**What you are asked to do**
Of the entries below, restate word for word only the section that runs from the line with "Definition doc_two : str" to the line with "(** The entry", counting both ends.

Collected data:

(** A field of the row pattern: not empty, no pipe. *)
Definition field (f : str) : Prop := f <> [] /\ ~ In pipe f.

(** The line of five fields between pipes. *)
Definition fields_line (g : groups) : str :=
  pipe :: g1 g ++ pipe :: g2 g ++ pipe :: g3 g ++ pipe :: g4 g
    ++ pipe :: g5 g ++ [pipe].

(** Five plain fields, none of them empty. *)
Definition plain_fields (g : groups) : Prop :=
  (plain (g1 g) = true /\ plain (g2 g) = true /\ plain (g3 g) = true
   /\ plain (g4 g) = true /\ plain (g5 g) = true)
  /\ (g1 g <> [] /\ g2 g <> [] /\ g3 g <> [] /\ g4 g <> [] /\ g5 g <> []).

(** A line the row pattern matches from its first to its last character. *)
Definition row_line (line : str) : Prop :=
  exists g, plain_fields g /\ line = fields_line g.

(** The fields read back from the line of a row, stripped: the rank in
    decimal, the three text cells as tabulate formats them, and the accuracy
    in the format "g". *)
Definition rendered_fields (l : table_layout) (r : row) : groups :=
  Groups (str_of_int (Rank r))
         (strip (format_text (fst (l_image l)) (Profile_Image r)))
         (strip (format_text (fst (l_user l)) (GitHub_Username r)))
         (strip (format_text (fst (l_solution l)) (Solution r)))
         (format_g (Accuracy r)).

(** The text of a table: it starts with a pipe, and every line feed in it
    is followed by a pipe. *)
Definition table_text (t : str) : Prop :=
  hd_error t = Some pipe
  /\ forall i, nth_error t i = Some newline ->
       nth_error t (S i) = Some pipe.

(** A text without carriage return. *)
Definition no_cr (s : str) : bool :=
  forallb (fun c => negb (Ascii.eqb c cr)) s.

(** The exponent part of a numeral: nothing, or the letter [e] with a sign
    and digits. *)
Definition exponent_part (ex : str) : Prop :=
  ex = []
  \/ exists sg ds, ex = chr 101 :: sg :: ds
       /\ (sg = chr 45 \/ sg = chr 43)
       /\ forallb is_digit ds = true /\ ds <> [].

(** The fractional part of a numeral: nothing, or the point and digits. *)
Definition fraction_part (pf : str) : Prop :=
  pf = [] \/ exists f, pf = chr 46 :: f /\ forallb is_digit f = true.

(** * Example documents *)

Local Open Scope string_scope.
Local Open Scope list_scope.

Definition lines (l : list string) : str := join [newline] (map s2l l).

Definition f90 : float := float_of_decimal false 90 0.

Definition f85 : float := float_of_decimal false 85 0.

Definition f80 : float := float_of_decimal false 80 0.

Definition header_rows : list string :=
  ["| Rank | Profile Image | GitHub Username | Solution | Accuracy % |";
   "|------|---------------|-----------------|----------|------------|"].

(** A table with alice at 90.0 and bob at 85.0. *)
Definition doc_two : str :=
  lines (["# Leaderboard"; "<!-- leader-board-begins -->"] ++ header_rows ++
         ["| 1 | img | [alice](https://github.com/alice) | [a](u) | 90.0 |";
          "| 2 | img | [bob](https://github.com/bob) | [b](u) | 85.0 |";
          "<!-- leader-board-ends -->"; "footer"]).

Definition alice_cell : str := s2l "[alice](https://github.com/alice)".

Definition bob_cell : str := s2l "[bob](https://github.com/bob)".

Definition carol_cell : str := s2l "[carol](https://github.com/carol)".

Definition row_alice : row := Row 1 (s2l "img") alice_cell (s2l "[a](u)") f90.

Definition row_bob : row := Row 2 (s2l "img") bob_cell (s2l "[b](u)") f85.

Definition df_two : frame := [row_alice; row_bob].

(** The entry of carol at 85.0 on the table of alice and bob. *)
Definition row_carol : row := new_entry df_two (s2l "p") f85 (s2l "carol").
(** * tempfile: temporary directories and files with RAII cleanup

    A shallow embedding of [src/tempfile.cpp] and
    [include/tempfile/tempfile.hpp].

    The library is written against three outside services: the filesystem
    ([std::filesystem]), the process environment ([std::getenv]) and the C
    random source ([std::rand]).  They are gathered in one [world] record
    and the C++ functions are embedded as computations over it, in a small
    state-and-exception monad: a [std::filesystem] call made through its
    throwing overload either returns or raises [filesystem_error].

    Only the [_WIN32] configuration is embedded.  In the other branch of
    [paths_to_try] the loop over the literal roots pushes [path], a name
    that is declared inside the body of the previous loop and is out of
    scope there, so that configuration does not build.

    The process-wide [std::mutex] serialises [create] and [remove] between
    threads; the embedding is sequential and the lock does not appear.
    What other processes do to the filesystem in the meantime does appear:
    the world carries a schedule of such actions, one taken before each
    filesystem call.  The world also keeps a journal of the filesystem
    calls the library makes, so that their order can be stated. *)

From Stdlib Require Import ZArith Lia String Ascii List.
From stdpp Require Import base gmap strings list fin_maps.

Local Open Scope string_scope.
Local Open Scope list_scope.

(** ** Outcomes and the monad *)

Inductive outcome (S A : Type) : Type :=
| Returned (a : A) (s : S)
| Thrown (s : S).

Arguments Returned {S A} a s.
Arguments Thrown {S A} s.

Definition M (S A : Type) : Type := S -> outcome S A.

Definition ret {S A : Type} (a : A) : M S A := fun s => Returned a s.

Definition bind {S A B : Type} (m : M S A) (k : A -> M S B) : M S B :=
  fun s => match m s with
           | Returned a s' => k a s'
           | Thrown s' => Thrown s'
           end.

Notation "x <- m ;; k" := (bind m (fun x => k))
  (at level 100, m at next level, right associativity).
Notation "m ;;; k" := (bind m (fun _ => k))
  (at level 100, right associativity).

(** A range-based [for] whose body only has effects. *)
Fixpoint for_each {S A : Type} (l : list A) (body : A -> M S unit) : M S unit :=
  match l with
  | [] => ret tt
  | x :: rest => body x ;;; for_each rest body
  end.

(** A range-based [for] whose body updates a local variable. *)
Fixpoint for_fold {S A B : Type} (l : list A) (body : B -> A -> M S B) (acc : B)
  : M S B :=
  match l with
  | [] => ret acc
  | x :: rest => acc' <- body acc x ;; for_fold rest body acc'
  end.

(** The final state of a computation, whichever way it ended. *)
Definition final {S A : Type} (o : outcome S A) : S :=
  match o with
  | Returned _ s => s
  | Thrown s => s
  end.

(** ** The world *)

(** [std::filesystem::file_type], as far as the library distinguishes. *)
Inductive file_type : Type := Directory | Regular | Other.

Global Instance file_type_eq_dec : EqDecision file_type.
Proof. solve_decision. Defined.

(** What another process may do to the namespace. *)
Inductive action : Type :=
| Idle
| ExtMkdir (p : string)
| ExtCreateFile (p : string)
| ExtRemoveAll (p : string).

(** The calls into [std::filesystem] that the library makes. *)
Inductive syscall : Type :=
| CreateDirectory (p : string)
| IsDirectory (p : string)
| Exists (p : string)
| DirectoryIterator (p : string)
| RemoveEntry (p : string)
| RemoveAll (p : string).

Record world : Type := World {
  fs : gmap string file_type;   (* the namespace: path -> type of the entry *)
  env : gmap string string;     (* the process environment *)
  entropy : nat -> N;           (* what the successive std::rand() calls draw *)
  drawn : nat;                  (* how many std::rand() calls were made *)
  others : list action;         (* other processes, one action per fs call *)
  journal : list syscall        (* the filesystem calls made so far *)
}.

Definition set_fs (m : gmap string file_type) (w : world) : world :=
  World m (env w) (entropy w) (drawn w) (others w) (journal w).

(** The world with further calls in its journal. *)
Definition noted (calls : list syscall) (w : world) : world :=
  World (fs w) (env w) (entropy w) (drawn w) (others w) (journal w ++ calls).

(** *** Platform constants ([_WIN32]) *)

Definition separator_char : ascii := "\"%char.
Definition path_separator : string := String separator_char "".
Definition max_file_name_length : nat := 255.

(** [MAX_PATH] of <windows.h>. *)
Definition MAX_PATH : nat := 260.
Definition max_path_length : nat := MAX_PATH.

(** [RAND_MAX] of the Microsoft C runtime. *)
Definition RAND_MAX : Z := 32767.

(** *** Paths as strings *)

(** The path without its last component: [Some ""] directly under the
    root, [None] for a bare name. *)
Fixpoint parent_path (p : string) : option string :=
  match p with
  | EmptyString => None
  | String c r =>
      match parent_path r with
      | Some q => Some (String c q)
      | None => if Ascii.eqb c separator_char then Some EmptyString else None
      end
  end.

(** [q] is [p] itself or lies below it. *)
Definition within (p q : string) : bool :=
  String.eqb p q || String.prefix (p +:+ path_separator) q.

**Finished task**
Definition doc_two : str :=
  lines (["# Leaderboard"; "<!-- leader-board-begins -->"] ++ header_rows ++
         ["| 1 | img | [alice](https://github.com/alice) | [a](u) | 90.0 |";
          "| 2 | img | [bob](https://github.com/bob) | [b](u) | 85.0 |";
          "<!-- leader-board-ends -->"; "footer"]).

Definition alice_cell : str := s2l "[alice](https://github.com/alice)".

Definition bob_cell : str := s2l "[bob](https://github.com/bob)".

Definition carol_cell : str := s2l "[carol](https://github.com/carol)".

Definition row_alice : row := Row 1 (s2l "img") alice_cell (s2l "[a](u)") f90.

Definition row_bob : row := Row 2 (s2l "img") bob_cell (s2l "[b](u)") f85.

Definition df_two : frame := [row_alice; row_bob].

(** The entry of carol at 85.0 on the table of alice and bob. *)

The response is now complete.